##### DATA TO USE #####

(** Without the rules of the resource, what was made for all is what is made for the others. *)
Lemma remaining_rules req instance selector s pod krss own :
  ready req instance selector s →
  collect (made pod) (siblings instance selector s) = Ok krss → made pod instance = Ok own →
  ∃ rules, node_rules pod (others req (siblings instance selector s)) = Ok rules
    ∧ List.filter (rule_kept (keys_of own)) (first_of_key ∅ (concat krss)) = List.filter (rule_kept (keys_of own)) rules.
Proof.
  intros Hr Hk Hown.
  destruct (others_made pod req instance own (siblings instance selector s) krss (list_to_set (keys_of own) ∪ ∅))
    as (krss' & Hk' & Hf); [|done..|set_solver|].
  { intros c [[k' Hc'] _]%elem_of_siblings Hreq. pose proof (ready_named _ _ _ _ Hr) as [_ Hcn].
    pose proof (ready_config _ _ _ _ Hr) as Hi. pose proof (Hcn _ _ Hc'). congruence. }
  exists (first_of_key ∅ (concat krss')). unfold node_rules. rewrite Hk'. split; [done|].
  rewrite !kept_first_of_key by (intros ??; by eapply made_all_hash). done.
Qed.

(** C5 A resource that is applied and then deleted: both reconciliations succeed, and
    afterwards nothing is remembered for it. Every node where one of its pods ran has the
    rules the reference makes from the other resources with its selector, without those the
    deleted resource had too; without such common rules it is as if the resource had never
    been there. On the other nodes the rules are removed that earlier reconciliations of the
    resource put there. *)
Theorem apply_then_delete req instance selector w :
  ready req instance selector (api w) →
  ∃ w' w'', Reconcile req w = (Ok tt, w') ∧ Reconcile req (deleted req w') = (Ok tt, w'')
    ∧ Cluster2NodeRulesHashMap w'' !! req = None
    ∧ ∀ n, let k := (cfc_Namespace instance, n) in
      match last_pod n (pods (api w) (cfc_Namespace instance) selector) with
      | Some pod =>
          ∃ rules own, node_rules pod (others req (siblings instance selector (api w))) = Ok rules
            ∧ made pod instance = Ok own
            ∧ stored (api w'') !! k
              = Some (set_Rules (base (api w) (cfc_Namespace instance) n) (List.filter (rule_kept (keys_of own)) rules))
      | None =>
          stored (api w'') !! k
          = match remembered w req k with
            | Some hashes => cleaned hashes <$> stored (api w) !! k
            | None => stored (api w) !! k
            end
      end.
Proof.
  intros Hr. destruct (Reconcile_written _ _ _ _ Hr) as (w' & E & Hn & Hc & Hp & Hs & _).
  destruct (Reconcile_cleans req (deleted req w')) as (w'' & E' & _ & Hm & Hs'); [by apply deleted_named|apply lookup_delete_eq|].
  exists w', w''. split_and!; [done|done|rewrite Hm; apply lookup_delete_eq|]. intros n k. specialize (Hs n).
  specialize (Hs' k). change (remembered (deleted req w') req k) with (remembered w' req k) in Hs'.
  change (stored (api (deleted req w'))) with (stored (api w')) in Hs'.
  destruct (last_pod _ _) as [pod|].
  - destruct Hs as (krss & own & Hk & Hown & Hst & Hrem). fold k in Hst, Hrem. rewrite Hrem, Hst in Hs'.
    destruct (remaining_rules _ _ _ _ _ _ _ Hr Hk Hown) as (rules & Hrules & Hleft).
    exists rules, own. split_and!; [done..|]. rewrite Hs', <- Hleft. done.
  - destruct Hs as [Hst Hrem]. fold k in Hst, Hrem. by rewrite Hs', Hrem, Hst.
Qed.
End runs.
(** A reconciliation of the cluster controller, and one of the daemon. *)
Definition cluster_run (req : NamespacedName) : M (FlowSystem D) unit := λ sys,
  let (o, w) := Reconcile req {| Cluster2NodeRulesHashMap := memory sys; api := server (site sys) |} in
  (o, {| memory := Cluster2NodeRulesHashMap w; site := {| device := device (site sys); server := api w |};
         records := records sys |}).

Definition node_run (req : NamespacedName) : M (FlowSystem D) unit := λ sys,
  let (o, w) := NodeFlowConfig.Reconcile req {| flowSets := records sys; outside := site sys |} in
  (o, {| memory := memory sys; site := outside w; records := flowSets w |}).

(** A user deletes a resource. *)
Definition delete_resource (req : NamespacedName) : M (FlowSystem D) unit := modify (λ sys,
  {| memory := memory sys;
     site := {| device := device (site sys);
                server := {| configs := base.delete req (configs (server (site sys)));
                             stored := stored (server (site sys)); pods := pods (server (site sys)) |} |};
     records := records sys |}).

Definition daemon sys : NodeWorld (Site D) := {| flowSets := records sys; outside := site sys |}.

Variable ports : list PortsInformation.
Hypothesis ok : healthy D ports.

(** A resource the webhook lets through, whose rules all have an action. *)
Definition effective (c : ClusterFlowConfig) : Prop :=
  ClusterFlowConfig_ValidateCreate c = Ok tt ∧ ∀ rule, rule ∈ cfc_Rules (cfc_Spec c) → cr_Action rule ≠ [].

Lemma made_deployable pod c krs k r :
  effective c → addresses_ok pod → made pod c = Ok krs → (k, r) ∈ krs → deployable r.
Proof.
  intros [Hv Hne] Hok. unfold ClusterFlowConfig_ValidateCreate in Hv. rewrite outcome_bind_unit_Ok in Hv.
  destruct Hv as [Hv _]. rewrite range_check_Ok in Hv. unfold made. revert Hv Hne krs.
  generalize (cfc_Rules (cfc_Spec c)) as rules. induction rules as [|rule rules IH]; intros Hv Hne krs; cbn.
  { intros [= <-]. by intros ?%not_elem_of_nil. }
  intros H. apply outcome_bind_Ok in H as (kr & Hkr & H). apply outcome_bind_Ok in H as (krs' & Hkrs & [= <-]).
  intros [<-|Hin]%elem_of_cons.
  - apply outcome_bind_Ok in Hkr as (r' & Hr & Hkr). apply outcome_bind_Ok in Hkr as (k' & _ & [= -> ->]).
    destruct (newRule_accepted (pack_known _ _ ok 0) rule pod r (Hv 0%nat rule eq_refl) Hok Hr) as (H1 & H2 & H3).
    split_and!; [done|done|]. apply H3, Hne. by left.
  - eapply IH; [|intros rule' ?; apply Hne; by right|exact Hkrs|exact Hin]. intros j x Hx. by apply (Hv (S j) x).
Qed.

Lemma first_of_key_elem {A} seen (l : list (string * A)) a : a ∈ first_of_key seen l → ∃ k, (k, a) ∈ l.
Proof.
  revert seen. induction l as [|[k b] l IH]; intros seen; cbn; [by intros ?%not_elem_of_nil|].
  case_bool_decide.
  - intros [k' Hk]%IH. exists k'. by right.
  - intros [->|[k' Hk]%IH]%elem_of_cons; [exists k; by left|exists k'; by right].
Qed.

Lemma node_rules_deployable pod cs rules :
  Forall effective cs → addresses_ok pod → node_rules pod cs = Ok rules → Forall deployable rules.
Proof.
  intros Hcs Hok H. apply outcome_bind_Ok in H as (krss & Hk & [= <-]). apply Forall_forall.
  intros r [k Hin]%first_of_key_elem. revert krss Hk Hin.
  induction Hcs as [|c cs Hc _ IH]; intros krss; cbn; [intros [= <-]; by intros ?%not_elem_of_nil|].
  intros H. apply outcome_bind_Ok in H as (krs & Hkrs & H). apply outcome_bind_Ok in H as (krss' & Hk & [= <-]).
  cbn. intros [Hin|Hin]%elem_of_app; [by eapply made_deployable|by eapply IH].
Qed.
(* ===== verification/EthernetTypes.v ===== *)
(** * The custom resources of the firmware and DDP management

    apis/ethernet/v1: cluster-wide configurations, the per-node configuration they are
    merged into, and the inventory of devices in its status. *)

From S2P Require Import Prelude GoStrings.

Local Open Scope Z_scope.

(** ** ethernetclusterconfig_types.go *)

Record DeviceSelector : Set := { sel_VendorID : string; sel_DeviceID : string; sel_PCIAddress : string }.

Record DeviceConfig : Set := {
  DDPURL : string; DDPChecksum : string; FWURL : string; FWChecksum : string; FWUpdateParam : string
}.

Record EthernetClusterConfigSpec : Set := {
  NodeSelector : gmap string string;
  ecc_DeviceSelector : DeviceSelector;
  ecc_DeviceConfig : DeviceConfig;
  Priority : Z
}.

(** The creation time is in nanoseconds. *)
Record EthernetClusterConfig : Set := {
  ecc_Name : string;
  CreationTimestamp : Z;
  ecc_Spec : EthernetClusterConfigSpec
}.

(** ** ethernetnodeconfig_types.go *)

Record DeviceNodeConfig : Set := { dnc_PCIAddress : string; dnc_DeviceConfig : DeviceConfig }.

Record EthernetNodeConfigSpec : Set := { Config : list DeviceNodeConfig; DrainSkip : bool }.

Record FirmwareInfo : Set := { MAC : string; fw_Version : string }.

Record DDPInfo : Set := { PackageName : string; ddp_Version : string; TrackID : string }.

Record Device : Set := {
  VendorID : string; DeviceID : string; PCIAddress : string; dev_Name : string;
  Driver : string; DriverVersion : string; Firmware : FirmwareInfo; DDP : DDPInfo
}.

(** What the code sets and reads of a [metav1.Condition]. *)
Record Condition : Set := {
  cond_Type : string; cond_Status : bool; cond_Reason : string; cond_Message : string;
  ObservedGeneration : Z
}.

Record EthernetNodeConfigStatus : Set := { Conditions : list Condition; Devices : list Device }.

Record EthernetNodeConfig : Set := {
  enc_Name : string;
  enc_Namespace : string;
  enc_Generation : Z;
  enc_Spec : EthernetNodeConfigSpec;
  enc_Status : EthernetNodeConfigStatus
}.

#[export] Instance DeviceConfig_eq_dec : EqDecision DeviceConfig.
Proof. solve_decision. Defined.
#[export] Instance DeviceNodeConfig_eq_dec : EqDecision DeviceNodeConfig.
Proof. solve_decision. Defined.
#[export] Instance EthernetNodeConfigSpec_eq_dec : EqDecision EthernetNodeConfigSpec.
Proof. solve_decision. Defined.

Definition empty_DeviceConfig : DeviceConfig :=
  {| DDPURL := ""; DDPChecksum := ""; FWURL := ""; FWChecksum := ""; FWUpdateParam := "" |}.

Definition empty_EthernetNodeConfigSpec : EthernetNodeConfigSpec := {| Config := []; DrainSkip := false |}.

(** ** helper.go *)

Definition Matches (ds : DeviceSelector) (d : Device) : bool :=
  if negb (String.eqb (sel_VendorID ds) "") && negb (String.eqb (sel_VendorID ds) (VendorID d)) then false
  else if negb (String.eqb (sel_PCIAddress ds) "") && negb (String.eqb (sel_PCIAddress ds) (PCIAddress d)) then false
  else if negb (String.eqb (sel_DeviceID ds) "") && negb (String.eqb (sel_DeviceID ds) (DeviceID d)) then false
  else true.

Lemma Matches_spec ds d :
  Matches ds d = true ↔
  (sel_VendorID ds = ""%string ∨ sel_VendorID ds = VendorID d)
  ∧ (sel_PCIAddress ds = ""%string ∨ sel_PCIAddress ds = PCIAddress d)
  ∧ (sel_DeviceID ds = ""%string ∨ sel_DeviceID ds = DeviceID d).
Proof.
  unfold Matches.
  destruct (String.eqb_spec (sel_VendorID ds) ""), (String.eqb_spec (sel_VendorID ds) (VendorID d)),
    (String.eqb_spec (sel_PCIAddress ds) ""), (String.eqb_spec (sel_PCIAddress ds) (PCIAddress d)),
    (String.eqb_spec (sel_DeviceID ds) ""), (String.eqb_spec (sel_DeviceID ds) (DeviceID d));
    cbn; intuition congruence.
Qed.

#####

- **WHAT TO WORK ON**:
Each line above that contains the word "reconciliations" should be returned.

- **RESPONSE AREA**:
(** C5 A resource that is applied and then deleted: both reconciliations succeed, and
    been there. On the other nodes the rules are removed that earlier reconciliations of the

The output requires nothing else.